That shouldn’t surprise us either.

If that statement surprises you, consider a bit of context:

No one takes to the streets to protest when a common criminal kills someone during a robbery gone bad. Even serial killers and terrorists don’t elicit that sort of response. We’re horrified, yes, and outraged, yes, but we don’t protest — because we know that police are going to do all they can to hunt down the killers and bring them to justice.

Even if a jury deadlocks over the charges against the most heinous of killers, we don’t protest. That’s because, again, we know that the people involved in our criminal justice system — indeed, the criminal justice system itself — will respond appropriately. We don’t conclude that the system has failed us because jurors couldn’t reach a unanimous verdict — particularly when prosecutors asked them to pick from among multiple verdicts. We certainly don’t riot.
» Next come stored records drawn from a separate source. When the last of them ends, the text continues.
(* ===== verification/Protocol.v ===== *)
(** * Programs that follow a protocol

    [spec] of [Interaction] states what a program does when each answer satisfies
    a condition of its own.  A database cursor, a thread or a DDS entity is used
    in an order, and what it answers depends on what was done before: this is
    stated on the history.  A protocol is an abstract state of type [H] with

    - [allowed h c]: the program may make the call [c] in state [h];
    - [answers h e h']: in state [h] the environment may answer the call of [e]
      with its response, and the state becomes [h'].

    [triple h m s Q]: whatever the environment answers by the protocol, [m] from
    [s] returns, never undefined, makes only allowed calls, and its value and
    memory and the last abstract state satisfy [Q].  [triple_runs] is the meaning
    of a triple in terms of runs. *)

From stdpp Require Import base tactics list.
From S2P Require Import Prelude.
From S2P Require Import Interaction.

Section protocol.
Context {C : Type} {R : C -> Type} {H : Type}.
Context (allowed : H -> C -> Prop) (answers : H -> event R -> H -> Prop).

Fixpoint follows {A} (h : H) (p : tree R A) (Q : H -> A -> Prop) : Prop :=
  match p with
  | Ret a => Q h a
  | Vis c k =>
      allowed h c /\ forall r h', answers h (existT c r) h' -> follows h' (k r) Q
  | Ub => False
  | Fuel => False
  end.

Definition triple {St A} (h : H) (m : prog R St A) (s : St) (Q : H -> A -> St -> Prop) : Prop :=
  follows h (m s) (fun h' r => Q h' (fst r) (snd r)).

(** The states a protocol goes through along a trace. *)
Inductive history : H -> list (event R) -> H -> Prop :=
  | history_nil h : history h [] h
  | history_cons h e h1 t h2 :
      answers h e h1 -> history h1 t h2 -> history h (e :: t) h2.

Lemma follows_mono {A} (p : tree R A) h (Q Q' : H -> A -> Prop) :
  (forall h' a, Q h' a -> Q' h' a) -> follows h p Q -> follows h p Q'.
Proof. intros HQ. revert h; induction p; cbn; naive_solver. Qed.

Lemma follows_tbind {A B} (p : tree R A) (f : A -> tree R B) h (Q : H -> B -> Prop) :
  follows h p (fun h' a => follows h' (f a) Q) -> follows h (tbind p f) Q.
Proof. revert h; induction p; cbn; naive_solver. Qed.

(** A run of a program that follows the protocol, in an environment that does:
    every call is allowed where it is made, the program returns and the result
    is as promised. *)
Lemma follows_runs {A} (p : tree R A) h (Q : H -> A -> Prop) t o h' :
  follows h p Q -> runs p t o -> history h t h' ->
  (exists a, o = Returned a /\ Q h' a)
  /\ forall t1 c r t2 h1, t = t1 ++ existT c r :: t2 -> history h t1 h1 ->
       history h1 (existT c r :: t2) h' -> allowed h1 c.
Proof.
  revert h t; induction p as [a | c k IH | |]; intros h t Hf Hr Hh; cbn in *; [| | done | done].
  - destruct Hr as [-> ->]. inversion Hh; subst. split; [by eauto |].
    intros t1 c r t2 h1 Ht. by destruct t1.
  - destruct Hf as [Hc Hk]. destruct Hr as (r & t' & -> & Hr).
    split.
    + inversion Hh; subst. by eapply (IH r); eauto.
    + intros [|e t1] c1 r1 t2 h1 Ht H1 H2; cbn in Ht.
      * injection Ht as <- Ht. inversion H1; subst. done.
      * injection Ht as <- ->. inversion H1 as [|? ? hm ? ? Hs H1']; subst.
        assert (Hm : history hm (t1 ++ existT c1 r1 :: t2) h').
        { clear -H1' H2. induction H1'; cbn; [done |]. econstructor; eauto. }
        by eapply (proj2 (IH r hm _ (Hk _ _ Hs) Hr Hm)).
Qed.

Context {St : Type}.

Lemma triple_runs {A} (m : prog R St A) h s Q t o h' :
  triple h m s Q -> runs (m s) t o -> history h t h' ->
  (exists a s', o = Returned (a, s') /\ Q h' a s')
  /\ forall t1 c r t2 h1, t = t1 ++ existT c r :: t2 -> history h t1 h1 ->
       history h1 (existT c r :: t2) h' -> allowed h1 c.
Proof.
  intros Ht Hr Hh. destruct (follows_runs _ _ _ _ _ _ Ht Hr Hh) as [([a s'] & -> & HQ) Hc].
  split; [by eauto | done].
Qed.

Lemma triple_mono {A} (m : prog R St A) h s (Q Q' : H -> A -> St -> Prop) :
  triple h m s Q -> (forall h' a s', Q h' a s' -> Q' h' a s') -> triple h m s Q'.
Proof. intros Ht HQ. eapply follows_mono; [| exact Ht]. cbn; auto. Qed.

Lemma triple_bind {A B} (m : prog R St A) (f : A -> prog R St B) h s Q :
  triple h m s (fun h1 a s1 => triple h1 (f a) s1 Q) -> triple h (bind m f) s Q.
Proof.
  intros Ht. apply follows_tbind. eapply follows_mono; [| exact Ht]. by intros h' [a s'].
Qed.

Lemma triple_ret {A} (a : A) h s (Q : H -> A -> St -> Prop) : Q h a s -> triple h (ret a) s Q.
Proof. done. Qed.

Lemma triple_call (c : C) h s (Q : H -> R c -> St -> Prop) :
  allowed h c -> (forall r h', answers h (existT c r) h' -> Q h' r s) -> triple h (call c) s Q.
Proof. done. Qed.

Lemma triple_gets {A} (f : St -> A) h s (Q : H -> A -> St -> Prop) :
  Q h (f s) s -> triple h (gets f) s Q.
Proof. done. Qed.

Lemma triple_modify (f : St -> St) h s (Q : H -> unit -> St -> Prop) :
  Q h tt (f s) -> triple h (modify f) s Q.
Proof. done. Qed.

Lemma triple_reads {A} (f : St -> option A) a h s (Q : H -> A -> St -> Prop) :
  f s = Some a -> Q h a s -> triple h (reads f) s Q.
Proof. unfold triple, reads. by intros ->. Qed.
End protocol.

#[global] Arguments triple : simpl never.

(** A call leaves two goals: that it is allowed, and what follows each answer. *)
Ltac pcall :=
  lazymatch goal with
  | |- triple ?al ?an ?h (call ?c) ?s ?Q => refine (triple_call al an c h s Q _ _)
  end.

(** One primitive step of a triple. *)
Ltac pstep :=
  lazymatch goal with
  | |- triple _ _ _ (bind _ _) _ _ => apply triple_bind
  | |- triple _ _ _ (ret _) _ _ => apply triple_ret
  | |- triple _ _ _ (call _) _ _ => pcall; [| intros ? ? ?]
  | |- triple _ _ _ (gets _) _ _ => apply triple_gets
  | |- triple _ _ _ (modify _) _ _ => apply triple_modify
  | |- triple _ _ _ (reads _) _ _ => eapply triple_reads
  end; cbn beta iota.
What has prompted the recent parade of protests after police killed unarmed citizens is our very long history of police not being convicted when they kill people who were unarmed. It’s the very long history of police not even being charged in those killings. It’s the long history of “investigations” that fail to probe inconsistencies in the officers’ stories, that can at best be called “cursory.” It’s the long history of police not even being fired in those cases. It’s the long history of police not even being suspended. It’s the long history of police not even being reprimanded when they kill unarmed people.
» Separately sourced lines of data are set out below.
Definition NDDSA_AgentDb_delete_table (t : DbTable) : ndds bool :=
  let* d := the_db in
  let cursor_p_worker := cursors t d in
  let? worker := NDDSA_AgentDb_get_worker else ret false in
  let? cursor := ncall (CursorAssert cursor_p_worker worker) else ret false in
  unless ncall (CursorStart cursor) then ret false else
  unless ncall (CursorLockTable cursor) then ncall (CursorFinish cursor);; ret false else
  unless remove_table t cursor
  then ncall (CursorUnlockTable cursor);; ncall (CursorFinish cursor);; ret false else
  ncall (CursorUnlockTable cursor);;
  ncall (CursorFinish cursor);;
  ncall (DatabaseDestroyCursorPerWorker (db_handle d) cursor_p_worker worker);;
  upd_db (set_cursors t None);;
  ret true.

(** ** Creation and deletion of the database *)

(** The worker and which tables were created, for the code at [done]. *)
Record DbProgress := {
  initd_worker : option Z;
  initd_table_resources : bool;
  initd_table_sessions : bool
}.

Definition progress0 : DbProgress :=
  {| initd_worker := None; initd_table_resources := false; initd_table_sessions := false |}.

Definition initialize_tables (worker : Z) : ndds (bool * DbProgress) :=
  let at_done r ss :=
    {| initd_worker := Some worker; initd_table_resources := r; initd_table_sessions := ss |} in
  let* d := the_db in
  let* ea := ncall (ExclusiveAreaNew (worker_factory d) EA_LVL_DB) in
  upd_db (set_ea_db ea);;
  if negb (bool_decide (is_Some ea)) then ret (false, at_done false false) else
  let* h := ncall (DatabaseNew (worker_factory d) ea worker) in
  upd_db (set_db_handle h);;
  if negb (bool_decide (is_Some h)) then ret (false, at_done false false) else
  let* ea_r := ncall (ExclusiveAreaNew (worker_factory d) EA_LVL_TABLE_RESOURCES) in
  upd_db (set_table_ea TableResources ea_r);;
  if negb (bool_decide (is_Some ea_r)) then ret (false, at_done false false) else
  unless NDDSA_AgentDb_create_table TableResources ea_r
  then ret (false, at_done false false) else
  let* ea_s := ncall (ExclusiveAreaNew (worker_factory d) EA_LVL_TABLE_SESSIONS) in
  upd_db (set_table_ea TableSessions ea_s);;
  if negb (bool_decide (is_Some ea_s)) then ret (false, at_done true false) else
  unless NDDSA_AgentDb_create_table TableSessions ea_s
  then ret (false, at_done true false) else
  ret (true, at_done true true).

Definition initialize_body (agent : Z) : ndds (bool * DbProgress) :=
  let* f := ncall FactoryGetInstance in
  upd_db (set_agent_factory (Some agent) f);;
  match f with
  | None => ret (false, progress0)
  | Some factory =>
      let* rc := ncall (FactoryGetQos factory) in
      if negb (dds_ok rc) then ret (false, progress0) else
      let* rc := ncall (FactorySetQosManualEnable factory) in
      if negb (dds_ok rc) then ret (false, progress0) else
      let* w := ncall (FactoryGetWorkerFactory factory) in
      upd_db (set_worker_factory w);;
      if negb (bool_decide (is_Some w)) then ret (false, progress0) else
      let? worker := NDDSA_AgentDb_get_worker else ret (false, progress0) in
      initialize_tables worker
  end.

Definition undo_table (t : DbTable) (initd : bool) : ndds unit :=
  if initd then
    let* d := the_db in
    if bool_decide (is_Some (cursors t d)) then NDDSA_AgentDb_delete_table t;; ret tt
    else ret tt
  else ret tt.

Definition initialize_undo (p : DbProgress) : ndds unit :=
  undo_table TableSessions (initd_table_sessions p);;
  undo_table TableResources (initd_table_resources p);;
  let* d := the_db in
  (if bool_decide (is_Some (db_handle d)) then
     let* c := ncall (DatabaseCleanup (db_handle d) (initd_worker p)) in
     (if fst c && snd c then ncall (DatabaseDelete (db_handle d) (initd_worker p));; ret tt
      else ret tt);;
     upd_db (set_db_handle None)
   else ret tt);;
  if bool_decide (is_Some (ea_db d)) then
    ncall (ExclusiveAreaDelete (worker_factory d) (ea_db d));;
    upd_db (set_ea_db None)
  else ret tt.

Definition NDDSA_AgentDb_initialize (agent : Z) : ndds bool :=
  let* r := initialize_body agent in
  (if fst r then ret tt else initialize_undo (snd r));;
  ncall FactoryQosFinalize;;
  ret (fst r).

Definition NDDSA_AgentDb_finalize : ndds bool :=
  unless NDDSA_AgentDb_delete_table TableResources then ret false else
  unless NDDSA_AgentDb_delete_table TableSessions then ret false else
  let? worker := NDDSA_AgentDb_get_worker else ret false in
  let* d := the_db in
  let* c := ncall (DatabaseCleanup (db_handle d) (Some worker)) in
  if negb (fst c) then ret false else
  unless (if snd c then ncall (DatabaseDelete (db_handle d) (Some worker)) else ret false)
  then ret false else
  upd_db (set_db_handle None);;
  ncall (ExclusiveAreaDelete (worker_factory d) (ea_table_resources d));;
  upd_db (set_table_ea TableResources None);;
  ncall (ExclusiveAreaDelete (worker_factory d) (ea_table_sessions d));;
  upd_db (set_table_ea TableSessions None);;
  ncall (ExclusiveAreaDelete (worker_factory d) (ea_db d));;
  upd_db (set_ea_db None);;
  ret true.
And please note the lack of the word “black” in all of those statements. Although the protests have involved black victims — and although I cannot dismiss the argument that conscious or unconscious racial bias has played a role in many cases — the salient point is not race. The salient point is “unarmed.” The salient point is that everyone should demand answers when police kill unarmed people, regardless of race.

It’s true that we’re starting to see too many protests that begin before we know whether the deceased were armed. But even with that disturbing trend, the fact remains that only a tiny minority of police killings generate protests. And the simple reason for that is that the vast majority of shootings, while tragic, are justified. Just as the vast majority of police are good and decent people whose names are being tarnished and lives endangered by the tiny, tiny minority of bad cops, who need to be fired, at the very least.

No official anybody anywhere keeps good records on this sort of thing, but a Washington Post study found only 90 of the 965 people killed by U.S. police in 2015 were unarmed. And only 6 percent of those incidents — about 60 — ignited protests. Which is to say that no one protested in about 900 cases where police killed someone. Only a handful of those protests led to violence, an essential element of a “riot.”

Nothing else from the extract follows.